Commercial fire systems travel cautious road to integration

Within the next few years, some predict commercial fire will integrate with security and building controls
Thursday, April 1, 2004

While few in the industry will argue that security and IT systems are integrating, the debate continues on whether or how quickly commercial fire systems will become integrated with security, access control and building systems.

The code-driven nature of fire alarm and detection systems, along with the historical separation of fire from other applications, has made integration occur more slowly and cautiously.

Yet most who work in that arena see some form of integration coming to pass.

“It’s the future of the business,” stated Tim Snow, president of Copperstate Technologies, Glendale, Ariz., a fire system design, engineering and installation firm. While not a perfect system yet, Snow said technological advancements on the fire/life safety side are making integration a viable option.

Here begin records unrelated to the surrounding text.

(** An accepted response activates whatever it names: no check that a request
    was sent, so a peer that is blocked, revoked or still waiting for approval
    becomes active by saying so, keeping its autonomy level and manifest; only
    an unknown sender is refused. *)
Theorem accepted_response_activates e p s r s' :
  env_type e = CONNECTION_RESPONSE → env_payload e = connectionResponse p →
  rsp_accepted p = true →
  handleEnvelope e s = (r, s') →
  match ag_conn (rsp_fromAddress p) s with
  | Some c => r = Ok tt ∧ ∃ c', ag_conn (rsp_fromAddress p) s' = Some c' ∧
                cstate c' = active ∧ keeps_settings c c'
  | None => r = Throw ("connection not found: " +:+ rsp_fromAddress p) ∧ unwritten s s'
  end.
Proof.
  intros Et Ep Ea. unfold handleEnvelope, handleIncomingResponse. rewrite Et, Ep, Ea.
  destruct (update_save (rsp_fromAddress p)
    (with_state_and_key active
       (if bool_decide (match rsp_responderPublicKey p with [] => "" | key => base64_encode key end = "")
        then None
        else Some (match rsp_responderPublicKey p with [] => "" | key => base64_encode key end))) s)
    as (s1 & _ & H).
  destruct (ag_conn (rsp_fromAddress p) s) as [c|].
  - destruct H as (now & Hr & Hw & _). cbv zeta. rewrite Hr. intros [= <- <-]. split; [done|].
    eexists. split; [rewrite Hw; by rewrite decide_True|]. split; [done|apply assign_key_settings].
  - destruct H as [Hr Es]. cbv zeta. rewrite Hr. intros [= <- <-]. split; [done|].
    by apply unwritten_store.
Qed.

And, he noted, “customers are looking for a sole source of business from their vendors,” referring to the option to integrate fire/life safety with security, HVAC and audio systems.

Snow pointed to a number of projects Copperstate has undertaken in recent years that brought fire and life safety systems together with other components, such as doors for access control, cameras from CCTV systems to record where the smoke or fire is coming from, HVAC exhaust systems to control smoke and, in the case of a theater, integration with the audio system to provide evacuation information when needed.

“We’re seeing more and more of this,” Snow said. “Because it is out there, it becomes a conducive way for things to work on a common platform.”

The move toward integration for Notifier has been going on for about seven to 10 years, said Nick Martello, director of marketing.

He said the use of BACnet, a data communication protocol for building automation and control networks, has permitted fire system information to graphically interface with a building’s HVAC system. In addition, Martello said, “we’re currently working on interfaces with other things,” such as access control and CCTV, not just for their own fire panels, but for competing ones as well.

“In the past, security drove integration,” Martello said. But recently, he noted, fire systems manufacturers are offering the backbone.

Snow concurred that because fire/life safety is the driving force within a building, “it becomes the backbone for one platform for communication.”

Within smaller installations, integration is less of a factor, said Jeff Hendrickson, director of marketing for Fire-Lite and Silent Knight. “When you look at the size of jobs, the largest (ones) are more involved with integration,” he said. Yet integration, he said, “is moving down market.”

However, Hendrickson said in the applications he sees, fire/life safety doesn’t serve as the backbone for integration. Rather, the dominant systems of HVAC, security and access control “serve as the backbone, but there would be monitoring of the fire system.”

AHJs are also a factor in how quickly integration takes place, he said. “They have strong opinions that fire is special and separate,” Hendrickson said.

“The primary person that has to be satisfied is the AHJ,” concurred Copperstate’s Snow. And the primary interest for AHJs is that a system is UL listed, he said.

Rather than see integration as a problem, Snow said most AHJs “would love nothing more than to have one source of communication to deal with.”

If you put security, fire/life safety and HVAC on one panel, Snow said, “they just have to look at one point.”

For others in the fire/life safety marketplace, the view of integration is more cautious and the barriers more pronounced.

While integration with buildings systems via BACnet is “gaining some traction,” John Haynes, director of marketing for SimplexGrinnell, said “we don’t see that much adoption by the market yet.”

He said fire is still perceived as an area “you don’t want to take a chance with the operation,” which has limited the interest in integration.

In fact, said Tom Giannini, SimplexGrinnell’s director of integrated security systems, “clients want security to be security and they want fire to be fire.”

Giannini said despite conversations about integration, “there isn’t much movement toward integrating fire alarms with building systems.”

What customers have been increasingly seeking, said both Giannini and Haynes, is the ability to put fire panels on a network, so they can do remote monitoring as well as generate e-mail notifications of events.

Although this is taking place primarily among high-end customers, Haynes said “we have customers who want to put small panels as well as large on the network.”

Another form of integration that is taking place, according to Rein Haus, director of fire products for Wheelock, is the combining of fire voice evacuation systems with general paging.

This type of integration, he said, “can result in significant cost savings for building owners and can also improve the performance and reliability of the emergency communications system.”

The cost-savings, Haus explained, come from eliminating the duplication of systems. Further benefits are that combined voice systems are better maintained, readily intelligible and easy to use because operators use them on a daily basis.

So while other forms of advancement related to fire systems are under way, some contend there is a ways to go before multiple systems integration catches on.